### Aim of the task
Go to the line containing "Proof. apply (State_detached" and return it and each line after it exactly, through the end of the data below, and nothing more.
========
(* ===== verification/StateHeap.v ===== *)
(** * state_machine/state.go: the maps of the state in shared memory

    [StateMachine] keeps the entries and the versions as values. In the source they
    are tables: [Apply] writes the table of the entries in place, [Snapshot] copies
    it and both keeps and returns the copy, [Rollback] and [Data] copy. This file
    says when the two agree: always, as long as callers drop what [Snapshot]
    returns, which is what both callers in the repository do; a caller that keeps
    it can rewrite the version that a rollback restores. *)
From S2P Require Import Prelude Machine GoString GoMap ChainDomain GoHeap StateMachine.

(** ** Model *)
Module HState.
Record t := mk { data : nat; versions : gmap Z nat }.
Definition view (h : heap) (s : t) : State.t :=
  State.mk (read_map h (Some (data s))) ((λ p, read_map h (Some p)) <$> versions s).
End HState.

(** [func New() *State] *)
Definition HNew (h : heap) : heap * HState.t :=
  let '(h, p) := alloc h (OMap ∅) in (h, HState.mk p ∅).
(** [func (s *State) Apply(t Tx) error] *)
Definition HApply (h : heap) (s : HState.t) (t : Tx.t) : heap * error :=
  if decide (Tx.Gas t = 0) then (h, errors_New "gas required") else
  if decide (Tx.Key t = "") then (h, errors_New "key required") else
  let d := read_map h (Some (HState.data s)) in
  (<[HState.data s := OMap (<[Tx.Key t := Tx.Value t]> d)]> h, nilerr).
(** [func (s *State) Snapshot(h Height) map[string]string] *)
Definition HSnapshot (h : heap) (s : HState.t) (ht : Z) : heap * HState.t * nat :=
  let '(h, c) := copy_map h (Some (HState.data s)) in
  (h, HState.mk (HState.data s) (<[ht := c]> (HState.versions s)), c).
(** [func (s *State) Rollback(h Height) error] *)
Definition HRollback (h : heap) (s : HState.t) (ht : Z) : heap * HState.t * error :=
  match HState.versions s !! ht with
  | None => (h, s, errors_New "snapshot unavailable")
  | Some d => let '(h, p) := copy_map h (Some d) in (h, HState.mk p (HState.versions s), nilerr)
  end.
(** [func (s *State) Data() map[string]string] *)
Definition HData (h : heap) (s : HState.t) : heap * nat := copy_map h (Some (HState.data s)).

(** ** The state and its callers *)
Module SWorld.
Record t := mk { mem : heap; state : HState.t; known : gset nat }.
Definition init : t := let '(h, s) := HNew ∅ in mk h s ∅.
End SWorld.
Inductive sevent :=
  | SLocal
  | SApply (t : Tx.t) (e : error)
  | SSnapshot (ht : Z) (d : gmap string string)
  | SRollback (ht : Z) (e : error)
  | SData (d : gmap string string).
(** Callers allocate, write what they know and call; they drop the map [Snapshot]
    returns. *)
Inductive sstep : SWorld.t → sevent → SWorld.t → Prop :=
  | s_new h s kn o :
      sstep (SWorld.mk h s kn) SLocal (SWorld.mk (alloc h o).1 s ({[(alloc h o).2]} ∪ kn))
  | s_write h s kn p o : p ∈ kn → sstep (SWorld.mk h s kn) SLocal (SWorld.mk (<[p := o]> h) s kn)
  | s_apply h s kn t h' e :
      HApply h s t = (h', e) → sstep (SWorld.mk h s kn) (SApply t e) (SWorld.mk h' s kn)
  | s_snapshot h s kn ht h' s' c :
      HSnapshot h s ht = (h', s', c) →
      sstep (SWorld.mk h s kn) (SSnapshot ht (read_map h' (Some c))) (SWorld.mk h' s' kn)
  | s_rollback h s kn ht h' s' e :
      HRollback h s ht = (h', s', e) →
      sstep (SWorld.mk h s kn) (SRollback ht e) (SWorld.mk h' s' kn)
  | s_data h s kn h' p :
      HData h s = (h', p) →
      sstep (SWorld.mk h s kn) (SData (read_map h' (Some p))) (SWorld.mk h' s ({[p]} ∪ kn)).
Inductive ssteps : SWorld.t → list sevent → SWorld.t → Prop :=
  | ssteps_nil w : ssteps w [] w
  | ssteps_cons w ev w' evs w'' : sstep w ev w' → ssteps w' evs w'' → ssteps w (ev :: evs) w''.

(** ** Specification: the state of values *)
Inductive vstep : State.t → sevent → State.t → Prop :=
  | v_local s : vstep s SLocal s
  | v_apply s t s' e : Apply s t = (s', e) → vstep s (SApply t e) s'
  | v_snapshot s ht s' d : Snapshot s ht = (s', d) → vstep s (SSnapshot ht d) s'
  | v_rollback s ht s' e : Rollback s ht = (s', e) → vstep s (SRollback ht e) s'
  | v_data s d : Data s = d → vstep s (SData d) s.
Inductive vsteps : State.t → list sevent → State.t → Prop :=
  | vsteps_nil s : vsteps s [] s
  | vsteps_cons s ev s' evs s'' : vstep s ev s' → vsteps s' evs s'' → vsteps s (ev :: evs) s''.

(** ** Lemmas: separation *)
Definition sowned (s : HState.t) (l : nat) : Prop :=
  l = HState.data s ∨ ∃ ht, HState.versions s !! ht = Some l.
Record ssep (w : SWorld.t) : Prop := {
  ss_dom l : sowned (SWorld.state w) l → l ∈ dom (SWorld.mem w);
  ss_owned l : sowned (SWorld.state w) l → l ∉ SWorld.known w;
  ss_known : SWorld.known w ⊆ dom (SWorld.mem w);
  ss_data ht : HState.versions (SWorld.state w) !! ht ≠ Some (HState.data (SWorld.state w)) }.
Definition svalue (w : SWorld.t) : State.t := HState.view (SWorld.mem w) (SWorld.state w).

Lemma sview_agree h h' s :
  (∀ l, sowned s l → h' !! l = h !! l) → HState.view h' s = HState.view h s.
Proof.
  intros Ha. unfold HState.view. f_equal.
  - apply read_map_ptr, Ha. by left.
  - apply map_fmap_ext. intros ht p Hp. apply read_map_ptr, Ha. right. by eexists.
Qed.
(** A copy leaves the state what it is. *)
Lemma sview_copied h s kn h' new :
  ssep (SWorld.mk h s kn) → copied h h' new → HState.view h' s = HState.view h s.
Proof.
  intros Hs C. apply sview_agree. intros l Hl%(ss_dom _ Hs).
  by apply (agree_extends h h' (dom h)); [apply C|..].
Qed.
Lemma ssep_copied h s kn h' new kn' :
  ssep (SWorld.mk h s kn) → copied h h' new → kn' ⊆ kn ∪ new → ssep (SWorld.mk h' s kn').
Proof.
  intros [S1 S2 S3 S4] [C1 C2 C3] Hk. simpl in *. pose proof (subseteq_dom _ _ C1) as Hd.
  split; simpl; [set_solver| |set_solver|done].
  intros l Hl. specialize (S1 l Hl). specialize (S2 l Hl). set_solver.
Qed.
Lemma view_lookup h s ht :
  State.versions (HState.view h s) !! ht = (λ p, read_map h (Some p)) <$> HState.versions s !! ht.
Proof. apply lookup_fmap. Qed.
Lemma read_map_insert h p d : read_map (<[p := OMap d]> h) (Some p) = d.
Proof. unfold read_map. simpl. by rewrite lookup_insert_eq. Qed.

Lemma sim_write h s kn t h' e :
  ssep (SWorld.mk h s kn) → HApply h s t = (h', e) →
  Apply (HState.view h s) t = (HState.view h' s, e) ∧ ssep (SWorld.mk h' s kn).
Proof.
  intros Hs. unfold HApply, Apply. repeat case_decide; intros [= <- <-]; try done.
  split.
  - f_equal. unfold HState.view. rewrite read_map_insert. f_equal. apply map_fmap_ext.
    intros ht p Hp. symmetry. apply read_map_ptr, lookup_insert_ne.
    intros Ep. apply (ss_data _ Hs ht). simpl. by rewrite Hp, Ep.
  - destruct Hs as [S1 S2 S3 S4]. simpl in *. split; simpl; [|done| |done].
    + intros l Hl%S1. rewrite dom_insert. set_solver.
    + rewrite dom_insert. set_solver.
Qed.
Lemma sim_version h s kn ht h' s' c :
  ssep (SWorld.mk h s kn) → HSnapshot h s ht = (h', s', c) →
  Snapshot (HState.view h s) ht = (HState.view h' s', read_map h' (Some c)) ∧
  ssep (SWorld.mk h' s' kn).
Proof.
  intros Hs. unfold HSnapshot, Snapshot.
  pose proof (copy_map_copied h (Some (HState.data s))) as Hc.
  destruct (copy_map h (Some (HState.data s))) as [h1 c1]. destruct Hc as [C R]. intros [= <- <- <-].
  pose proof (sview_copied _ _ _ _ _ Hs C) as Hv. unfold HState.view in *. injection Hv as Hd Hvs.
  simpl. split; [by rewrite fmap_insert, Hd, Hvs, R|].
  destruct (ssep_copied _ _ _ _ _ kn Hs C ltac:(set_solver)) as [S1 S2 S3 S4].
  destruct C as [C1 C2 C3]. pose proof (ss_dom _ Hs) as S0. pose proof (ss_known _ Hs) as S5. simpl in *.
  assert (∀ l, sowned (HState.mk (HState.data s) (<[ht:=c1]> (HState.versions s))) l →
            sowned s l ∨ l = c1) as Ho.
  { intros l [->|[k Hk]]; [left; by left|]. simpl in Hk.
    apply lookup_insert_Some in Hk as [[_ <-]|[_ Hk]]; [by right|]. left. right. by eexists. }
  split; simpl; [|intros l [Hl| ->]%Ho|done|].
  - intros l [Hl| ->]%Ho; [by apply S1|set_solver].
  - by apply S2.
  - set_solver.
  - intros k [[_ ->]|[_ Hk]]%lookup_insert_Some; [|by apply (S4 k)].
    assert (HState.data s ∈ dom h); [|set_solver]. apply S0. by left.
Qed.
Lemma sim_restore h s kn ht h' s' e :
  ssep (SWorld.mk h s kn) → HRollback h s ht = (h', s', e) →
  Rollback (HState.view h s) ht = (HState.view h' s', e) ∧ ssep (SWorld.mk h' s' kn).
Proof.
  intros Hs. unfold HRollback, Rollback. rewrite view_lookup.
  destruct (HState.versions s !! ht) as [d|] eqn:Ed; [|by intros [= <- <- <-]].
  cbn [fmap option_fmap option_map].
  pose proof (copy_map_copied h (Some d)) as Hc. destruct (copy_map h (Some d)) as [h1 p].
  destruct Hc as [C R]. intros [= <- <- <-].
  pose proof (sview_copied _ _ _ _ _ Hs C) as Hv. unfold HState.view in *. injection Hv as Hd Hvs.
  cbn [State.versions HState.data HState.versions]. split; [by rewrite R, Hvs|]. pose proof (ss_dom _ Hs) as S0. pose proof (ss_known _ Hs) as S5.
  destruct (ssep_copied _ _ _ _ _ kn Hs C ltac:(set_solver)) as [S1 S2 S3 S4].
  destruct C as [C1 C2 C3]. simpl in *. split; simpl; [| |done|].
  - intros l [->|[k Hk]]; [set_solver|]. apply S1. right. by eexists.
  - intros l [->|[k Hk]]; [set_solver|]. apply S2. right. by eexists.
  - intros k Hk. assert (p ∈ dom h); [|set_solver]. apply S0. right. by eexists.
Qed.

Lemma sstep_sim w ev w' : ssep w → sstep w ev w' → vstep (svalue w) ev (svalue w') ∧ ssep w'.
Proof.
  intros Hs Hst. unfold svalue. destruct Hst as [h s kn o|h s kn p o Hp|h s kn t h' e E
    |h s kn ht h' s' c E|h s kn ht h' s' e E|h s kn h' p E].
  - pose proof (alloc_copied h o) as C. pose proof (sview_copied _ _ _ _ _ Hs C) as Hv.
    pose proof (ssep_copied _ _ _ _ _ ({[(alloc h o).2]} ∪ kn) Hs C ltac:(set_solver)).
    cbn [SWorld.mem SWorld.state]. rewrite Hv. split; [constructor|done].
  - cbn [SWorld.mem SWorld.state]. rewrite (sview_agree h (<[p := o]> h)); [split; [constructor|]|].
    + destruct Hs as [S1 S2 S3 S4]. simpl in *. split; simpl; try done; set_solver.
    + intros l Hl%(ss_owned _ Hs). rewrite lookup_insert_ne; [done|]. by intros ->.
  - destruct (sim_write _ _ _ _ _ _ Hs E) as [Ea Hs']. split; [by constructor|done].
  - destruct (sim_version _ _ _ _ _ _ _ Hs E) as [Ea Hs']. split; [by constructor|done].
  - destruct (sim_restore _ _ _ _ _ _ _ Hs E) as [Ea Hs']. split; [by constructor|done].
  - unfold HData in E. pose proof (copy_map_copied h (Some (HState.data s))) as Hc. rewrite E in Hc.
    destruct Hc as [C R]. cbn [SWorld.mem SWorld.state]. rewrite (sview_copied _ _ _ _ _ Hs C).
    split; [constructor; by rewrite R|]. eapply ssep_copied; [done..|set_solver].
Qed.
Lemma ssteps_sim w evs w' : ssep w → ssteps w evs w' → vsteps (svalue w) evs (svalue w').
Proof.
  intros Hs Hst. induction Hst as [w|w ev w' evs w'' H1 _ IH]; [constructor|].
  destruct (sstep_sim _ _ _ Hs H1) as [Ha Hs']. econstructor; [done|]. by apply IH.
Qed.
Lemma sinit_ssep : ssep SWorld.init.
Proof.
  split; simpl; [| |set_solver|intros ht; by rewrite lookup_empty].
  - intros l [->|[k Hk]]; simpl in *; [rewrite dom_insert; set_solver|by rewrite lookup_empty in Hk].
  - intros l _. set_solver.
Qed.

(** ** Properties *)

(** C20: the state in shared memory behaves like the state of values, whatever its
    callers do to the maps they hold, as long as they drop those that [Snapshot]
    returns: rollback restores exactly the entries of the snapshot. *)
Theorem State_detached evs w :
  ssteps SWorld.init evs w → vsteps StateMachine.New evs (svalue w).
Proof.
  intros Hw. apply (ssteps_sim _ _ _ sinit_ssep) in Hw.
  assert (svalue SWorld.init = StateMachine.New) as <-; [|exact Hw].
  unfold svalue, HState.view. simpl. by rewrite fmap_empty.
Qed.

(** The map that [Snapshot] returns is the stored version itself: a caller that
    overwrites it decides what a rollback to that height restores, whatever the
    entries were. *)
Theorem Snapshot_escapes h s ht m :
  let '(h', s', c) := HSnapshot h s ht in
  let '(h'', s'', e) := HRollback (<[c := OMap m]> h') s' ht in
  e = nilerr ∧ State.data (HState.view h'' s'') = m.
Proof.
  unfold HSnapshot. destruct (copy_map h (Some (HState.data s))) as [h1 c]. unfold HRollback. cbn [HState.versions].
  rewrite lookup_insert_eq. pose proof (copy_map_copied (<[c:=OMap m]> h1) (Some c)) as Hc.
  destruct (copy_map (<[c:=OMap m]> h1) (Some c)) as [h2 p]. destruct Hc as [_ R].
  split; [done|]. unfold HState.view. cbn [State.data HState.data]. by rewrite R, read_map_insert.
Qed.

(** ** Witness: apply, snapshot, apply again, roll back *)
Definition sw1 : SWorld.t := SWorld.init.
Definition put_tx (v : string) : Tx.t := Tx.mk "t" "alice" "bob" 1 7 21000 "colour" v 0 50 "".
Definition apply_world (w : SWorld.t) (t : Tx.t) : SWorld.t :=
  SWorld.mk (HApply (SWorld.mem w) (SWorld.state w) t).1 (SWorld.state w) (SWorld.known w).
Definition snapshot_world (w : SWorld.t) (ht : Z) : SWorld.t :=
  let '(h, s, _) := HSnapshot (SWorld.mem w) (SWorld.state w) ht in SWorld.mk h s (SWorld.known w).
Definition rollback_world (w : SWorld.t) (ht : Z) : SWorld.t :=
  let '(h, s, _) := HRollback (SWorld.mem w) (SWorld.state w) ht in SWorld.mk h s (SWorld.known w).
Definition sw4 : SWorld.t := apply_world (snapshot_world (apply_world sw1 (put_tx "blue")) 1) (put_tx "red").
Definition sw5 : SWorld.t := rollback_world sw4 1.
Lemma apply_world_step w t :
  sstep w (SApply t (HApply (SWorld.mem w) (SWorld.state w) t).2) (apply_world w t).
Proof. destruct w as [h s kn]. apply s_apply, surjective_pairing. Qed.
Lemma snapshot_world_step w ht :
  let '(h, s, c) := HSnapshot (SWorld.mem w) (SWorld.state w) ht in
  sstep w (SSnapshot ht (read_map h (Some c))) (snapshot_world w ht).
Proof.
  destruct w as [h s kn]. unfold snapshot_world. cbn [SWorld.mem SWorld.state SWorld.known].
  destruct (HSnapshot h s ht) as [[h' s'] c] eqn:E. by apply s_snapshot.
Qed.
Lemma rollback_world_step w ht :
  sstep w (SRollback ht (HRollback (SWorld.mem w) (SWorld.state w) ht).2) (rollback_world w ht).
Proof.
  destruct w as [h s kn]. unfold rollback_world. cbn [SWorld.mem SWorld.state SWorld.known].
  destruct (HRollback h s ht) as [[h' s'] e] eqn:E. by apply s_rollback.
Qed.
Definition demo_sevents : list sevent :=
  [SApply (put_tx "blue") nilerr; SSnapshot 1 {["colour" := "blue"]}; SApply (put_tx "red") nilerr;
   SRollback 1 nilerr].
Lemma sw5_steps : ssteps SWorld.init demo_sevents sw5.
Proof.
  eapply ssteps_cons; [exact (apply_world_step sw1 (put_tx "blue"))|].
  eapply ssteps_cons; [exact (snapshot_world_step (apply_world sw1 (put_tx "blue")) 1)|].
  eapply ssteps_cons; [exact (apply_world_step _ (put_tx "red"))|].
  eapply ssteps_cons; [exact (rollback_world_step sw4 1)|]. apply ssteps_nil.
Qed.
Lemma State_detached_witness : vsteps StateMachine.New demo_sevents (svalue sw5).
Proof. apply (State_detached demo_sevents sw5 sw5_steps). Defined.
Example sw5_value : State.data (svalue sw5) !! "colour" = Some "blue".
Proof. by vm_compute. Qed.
========
### Task answer
Proof. apply (State_detached demo_sevents sw5 sw5_steps). Defined.
Example sw5_value : State.data (svalue sw5) !! "colour" = Some "blue".
Proof. by vm_compute. Qed.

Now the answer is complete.